If a line in the data has the string "StoreSpec", please show it.
=-=-=
(* ===== verification/CommandTheorems.v ===== *)
(** * What the commands guarantee

    The theorems of the command component: a client of the engine sees the
    abstract database, the commands outside [IsMutation] and the refused ones have
    no effect, expirations are honoured to the nanosecond of the clock, and moving
    list elements loses none. *)

From S2P Require Import Prelude GoTime GoLib GoIO Resp RespTheorems ListValue KeyIndex Store.
From S2P Require Import StoreSpec StoreProof StoreRefine StoreMaint StoreMaintProof StoreTheorems.
From S2P Require Import Command CommandProof CommandEffects.
Import StoreSpec.

Module CommandTheorems.
Import Store StoreProof StoreMaint Cmd CommandProof CommandEffects.

(** A command on the engine is the command on the database. *)
Lemma execute_abs `{Unicode} clk cmd s :
  wf s -> exists v s', execute clk cmd s = Some (v, s') /\ wf s' /\
    execute clk cmd (abs s) = Some (v, abs s').
Proof.
  intros Hw. destruct (execute_sim rel clk cmd s (abs s) (conj Hw eq_refl)) as (v & s' & db & He & Hd & Hw' & Ha).
  subst db. by exists v, s'.
Qed.

(** C2.  From an empty engine every sequence of commands, at any clock readings,
    runs without a panic and gives the replies of the abstract database; the engine
    it leaves is well formed and stands for the database left, the indexes of every
    shard list exactly its keys and at least those with a deadline, and the byte
    counter is the sum of the sizes of the stored objects, modulo [2^64]. *)
Theorem commands_on_engine `{Unicode} (clk : clock) (cmds : list Command) :
  exists vs s, run clk cmds NewStore = Some (vs, s) /\
    run clk cmds (∅ : DB) = Some (vs, abs s) /\
    UsedMemory s = int64 (total_bytes (shards s)) /\
    forall i sh, shards s !! i = Some sh ->
      KeyIndex.wf (sall sh) /\ KeyIndex.keys_of (sall sh) = dom (sdata sh) /\
      KeyIndex.wf (svolatile sh) /\ KeyIndex.keys_of (svolatile sh) ⊆ dom (sdata sh) /\
      forall k o, sdata sh !! k = Some o ->
        getShardIndex k = i /\ (GoTime.IsZero (oExpiresAt o) = false -> k ∈ KeyIndex.keys_of (svolatile sh)).
Proof.
  destruct (run_sim rel clk cmds NewStore ∅ StoreProof.NewStore_rel) as (vs & s & db & Hs & Hd & Hw & Ha).
  subst db. exists vs, s. split_and!; [done..|apply (wf_used s Hw)|]. intros i sh Hsh.
  destruct (wf_shards s Hw i sh Hsh) as [W1 W2 D1 D2 V Hh _]. split_and!; try done.
  intros k o Hk. split; [apply Hh; by eapply elem_of_dom_2|by eapply V].
Qed.

(** C23.  A command that is not a mutation, and any command that answers with an
    error, leaves the database as it was except that entries that had expired may
    be gone; so only acknowledged mutations need to be journaled. *)
Theorem only_mutations_mutate `{Unicode} (clk : clock) (cmd : Command) (s s' : Store) (v : Value)
    (Hs : wf s) (Hrun : execute clk cmd s = Some (v, s'))
    (Hcmd : IsMutation (cName cmd) = false \/ vType v = Error) :
  forall k, abs s' !! k = abs s !! k \/
    (abs s' !! k = None /\ exists n e, abs s !! k = Some e /\ expired (clk n) e = true).
Proof.
  destruct (execute_abs clk cmd s Hs) as (v1 & s1 & He & _ & Hd). rw Hrun in He. simplify_eq.
  pose proof (execute_effect clk (abs s) (abs_filled s Hs) cmd _ _ Hd Hcmd) as Hp.
  intros k. destruct (Hp k) as [?|(? & n & e & ? & ?)]; [by left|right]. eauto.
Qed.

Lemma only_mutations_mutate_witness :
  exists v s', @execute asciiOnly Store _ (fun _ => 12) (mkCommand (str "LSET") [str "b"; str "7"; str "z"])
      StoreTheorems.demoStore = Some (v, s') /\
    forall k, abs s' !! k = abs StoreTheorems.demoStore !! k \/
      (abs s' !! k = None /\ exists (n : nat) e, abs StoreTheorems.demoStore !! k = Some e /\ expired 12 e = true).
Proof.
  destruct (@execute asciiOnly Store _ (fun _ => 12) (mkCommand (str "LSET") [str "b"; str "7"; str "z"])
      StoreTheorems.demoStore) as [[v s']|] eqn:He; [|by vm_compute in He].
  exists v, s'. split; [done|].
  apply (@only_mutations_mutate asciiOnly (fun _ => 12) (mkCommand (str "LSET") [str "b"; str "7"; str "z"])
    StoreTheorems.demoStore s' v StoreTheorems.demo_wf He).
  right. vm_compute in He. by simplify_eq.
Defined.

(** C24.  [SET key value PX ms] makes [value] the answer of [GET key] exactly until
    [ms] milliseconds after the reading of the clock at which it ran. *)
Theorem set_expires `{Unicode} (clk clk' : clock) (key value : gostring) (ms : Z) (s : Store)
    (Hs : wf s) (Hclk : 0 <= clk 0%nat) (Hms : 0 < ms <= maxMilliseconds) :
  exists s1 s2,
    execute clk (mkCommand (str "SET") [key; value; str "PX"; GoLib.FormatInt ms]) s =
      Some (NewSimpleString (str "OK"), s1) /\
    execute clk' (mkCommand (str "GET") [key]) s1 =
      Some (if clk' 0%nat <? clk 0%nat + ms * GoTime.Millisecond
            then NewBulkString value else NewNullBulkString, s2).
Proof.
  destruct (execute_abs clk (mkCommand (str "SET") [key; value; str "PX"; GoLib.FormatInt ms]) s Hs)
    as (v1 & s1 & He1 & Hw1 & Hd1).
  destruct (execute_abs clk' (mkCommand (str "GET") [key]) s1 Hw1) as (v2 & s2 & He2 & _ & Hd2).
  exists s1, s2. rw He1 He2.
  assert (Hms' : ms * GoTime.Millisecond <= max_int64).
  { rw Z.mul_comm. etrans; [|by apply (Z.mul_div_le max_int64 GoTime.Millisecond)].
    apply Z.mul_le_mono_nonneg_l; [done|apply Hms]. }
  assert (Ho : set_options [str "PX"; GoLib.FormatInt ms] 0 GoTime.zeroTime false =
               inr (ms * GoTime.Millisecond, GoTime.zeroTime, false)).
  { cbn [set_options]. change (GoLib.ToUpper (str "PX")) with (str "PX").
    change (named (str "PX") "EX") with false. change (named (str "PX") "PX") with true. cbv iota.
    rewrite -> GoLib.ParseInt_FormatInt by (unfold in_int64, min_int64, GoTime.Millisecond in *; lia).
    rewrite -> (proj2 (Z.leb_gt _ _)), (proj2 (Z.ltb_ge _ _)) by lia. simpl. do 3 f_equal.
    apply int64_id. unfold in_int64, min_int64, GoTime.Millisecond in *. lia. }
  unfold execute in Hd1, Hd2. cbn [cName cArgs] in Hd1, Hd2.
  change (handleSet clk [key; value; str "PX"; GoLib.FormatInt ms] (abs s) = Some (v1, abs s1)) in Hd1.
  change (handleGet clk' [key] (abs s1) = Some (v2, abs s2)) in Hd2.
  unfold handleSet in Hd1. rw Ho in Hd1. cbn in Hd1. injection Hd1 as <- Ha1. split; [done|].
  unfold handleGet in Hd2. cbn in Hd2. rw -Ha1 in Hd2. unfold on_entry in Hd2.
  rw lookup_partial_alter_eq in Hd2. rewrite -> (proj2 (Z.ltb_lt _ _)) in Hd2
    by (unfold GoTime.Millisecond; lia).
  unfold spec_GetString, live, expired, GoTime.IsZero, GoTime.Before, GoTime.Add in Hd2. cbn [eExp] in Hd2.
  rewrite -> (proj2 (Z.eqb_neq _ _)) in Hd2 by (unfold GoTime.zeroTime, GoTime.Second, GoTime.Millisecond; lia).
  cbn [negb andb] in Hd2. destruct (clk' 0%nat <? _); cbn in Hd2; by injection Hd2 as <- _.
Qed.

Lemma set_expires_witness :
  exists s1 s2,
    @execute asciiOnly Store _ (fun n => 1000 + Z.of_nat n)
      (mkCommand (str "SET") [str "k"; str "v"; str "PX"; GoLib.FormatInt 3]) StoreTheorems.demoStore =
      Some (NewSimpleString (str "OK"), s1) /\
    @execute asciiOnly Store _ (fun _ => 3001000) (mkCommand (str "GET") [str "k"]) s1 =
      Some (NewNullBulkString, s2).
Proof.
  apply (@set_expires asciiOnly (fun n => 1000 + Z.of_nat n) (fun _ => 3001000) (str "k") (str "v") 3
    StoreTheorems.demoStore StoreTheorems.demo_wf); [done|]. split; [done|vm_compute; done].
Defined.

(** The list a reader finds, if any. *)
Definition held (e : option entry) : list gostring :=
  match e with Some (mkEntry (VList l) _) => l | _ => [] end.

Lemma pop_list_perm left n l : (pop_list left n l).1 ++ (pop_list left n l).2 ≡ₚ l.
Proof.
  unfold pop_list. destruct left; simpl; [by rw take_drop|].
  rewrite -> (Permutation_app_comm (reverse _)), (reverse_Permutation (drop _ l)). by rw take_drop.
Qed.

Lemma push_list_perm left vs l : push_list left vs l ≡ₚ vs ++ l.
Proof.
  unfold push_list. destruct left; [by rw reverse_Permutation|]. apply Permutation_app_comm.
Qed.

Lemma held_list_entry l exp : held (list_entry l exp) = l.
Proof. by destruct l. Qed.

(** Taking one element from a list that is not empty. *)
Lemma pop_one left l : l <> [] -> exists y l', pop_list left 1 l = ([y], l') /\ y :: l' ≡ₚ l.
Proof.
  intros Hl. pose proof (pop_list_perm left 1 l) as Hp. destruct (pop_list left 1 l) as [vs l'] eqn:He.
  simpl in Hp. assert (Hlen : length vs = 1%nat).
  { unfold pop_list in He. destruct l as [|z l]; [done|]. destruct left; injection He as <- <-; [done|].
    rw length_reverse length_drop. simpl. lia. }
  destruct vs as [|y [|]]; try done. by exists y, l'.
Qed.

Lemma spec_ListMove_conserves (now now' : Z) (src dst : gostring) (f t : bool) (db db' : DB) x :
  db_filled db -> src <> dst -> spec_ListMove now now' src dst f t db = Some (inr (Some x), db') ->
  held (db' !! src) ++ held (db' !! dst) ≡ₚ held (live now (db !! src)) ++ held (live now' (db !! dst)) /\
  x ∈ held (db' !! dst).
Proof.
  intros Hdb Hne Hm. unfold spec_ListMove in Hm.
  assert (Hsrc : clean now src db !! src = live now (db !! src)) by (unfold clean; by rw lookup_partial_alter_eq).
  assert (Hdst : clean now' dst (clean now src db) !! dst = live now' (db !! dst)).
  { unfold clean at 1. rw lookup_partial_alter_eq. unfold clean. by rewrite -> lookup_partial_alter_ne by done. }
  rw Hsrc in Hm. destruct (live now (db !! src)) as [[[sv|l] exp]|] eqn:Hl; [done| |done].
  assert (Hfill : l <> []).
  { unfold live in Hl. destruct (db !! src) as [e|] eqn:Hk; [|done]. destruct (expired now e); [done|].
    simplify_eq. specialize (Hdb _ _ Hk). unfold filled in Hdb. simpl in Hdb. congruence. }
  destruct (pop_one f l Hfill) as (y & l' & Hp & Hperm). rw Hp in Hm. cbn [head default from_option id] in Hm.
  rewrite -> bool_decide_eq_false_2 in Hm by done. rw Hdst in Hm.
  assert (Hfin : forall (dl : list gostring) dexp,
    <[dst:=mkEntry (VList (push_list t [y] dl)) dexp]>
      (partial_alter (λ _, list_entry l' exp) src (clean now' dst (clean now src db))) = db' -> y = x ->
    held (db' !! src) ++ held (db' !! dst) ≡ₚ l ++ dl /\ x ∈ held (db' !! dst)).
  { intros dl dexp <- <-. rw lookup_insert_eq. rewrite -> lookup_insert_ne by done.
    rw lookup_partial_alter_eq held_list_entry. cbn [held eVal].
    split; rw push_list_perm; [|set_solver]. rw -Hperm. simpl. by rw -Permutation_middle. }
  destruct (live now' (db !! dst)) as [[[dv|dl] dexp]|]; simplify_eq; cbn [held]; by eapply Hfin.
Qed.

(** C25.  [LMOVE] and [RPOPLPUSH] between two lists lose and duplicate nothing:
    when an element is returned, the two lists together hold the elements they
    held before, and the element is in the destination. *)
Theorem list_move_conserves `{Unicode} (clk : clock) (src dst : gostring) (fromLeft toLeft : bool)
    (s s' : Store) (x : gostring)
    (Hs : wf s) (Hne : src <> dst)
    (Hrun : list_move clk src dst fromLeft toLeft s = Some (NewBulkString x, s')) :
  held (abs s' !! src) ++ held (abs s' !! dst) ≡ₚ
    held (live (clk 0%nat) (abs s !! src)) ++ held (live (clk 1%nat) (abs s !! dst)) /\
  x ∈ held (abs s' !! dst).
Proof.
  destruct (list_move_sim rel clk src dst fromLeft toLeft s (abs s) (conj Hs eq_refl))
    as (v & s1 & db & He & Hd & _ & Ha). rw Hrun in He. injection He as <- <-. subst db.
  unfold list_move in Hd. cbn [op_ListMove DB_ops] in Hd.
  destruct (spec_ListMove _ _ src dst fromLeft toLeft (abs s)) as [[r db]|] eqn:Hm; [|done].
  cbn in Hd. injection Hd as Hr <-. destruct r as [[]|[y|]]; simplify_eq/=.
  by apply (spec_ListMove_conserves _ _ _ _ _ _ _ _ _ (abs_filled s Hs) Hne Hm).
Qed.

Lemma list_move_conserves_witness :
  exists s', list_move (fun _ => 30) (str "b") (str "c") true false StoreTheorems.demoStore =
      Some (NewBulkString (str "x"), s') /\
    held (abs s' !! str "b") ++ held (abs s' !! str "c") ≡ₚ
      held (live 30 (abs StoreTheorems.demoStore !! str "b")) ++
      held (live 30 (abs StoreTheorems.demoStore !! str "c")) /\
    str "x" ∈ held (abs s' !! str "c").
Proof.
  destruct (list_move (fun _ => 30) (str "b") (str "c") true false StoreTheorems.demoStore)
    as [[v s']|] eqn:He; [|by vm_compute in He].
  assert (Hv : v = NewBulkString (str "x")) by (vm_compute in He; by simplify_eq). subst v.
  exists s'. split; [done|].
  apply (@list_move_conserves asciiOnly (fun _ => 30) (str "b") (str "c") true false StoreTheorems.demoStore s' (str "x")
    StoreTheorems.demo_wf); [done|exact He].
Defined.

End CommandTheorems.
=-=-=
* Answer to the exercise:
From S2P Require Import StoreSpec StoreProof StoreRefine StoreMaint StoreMaintProof StoreTheorems.
Import StoreSpec.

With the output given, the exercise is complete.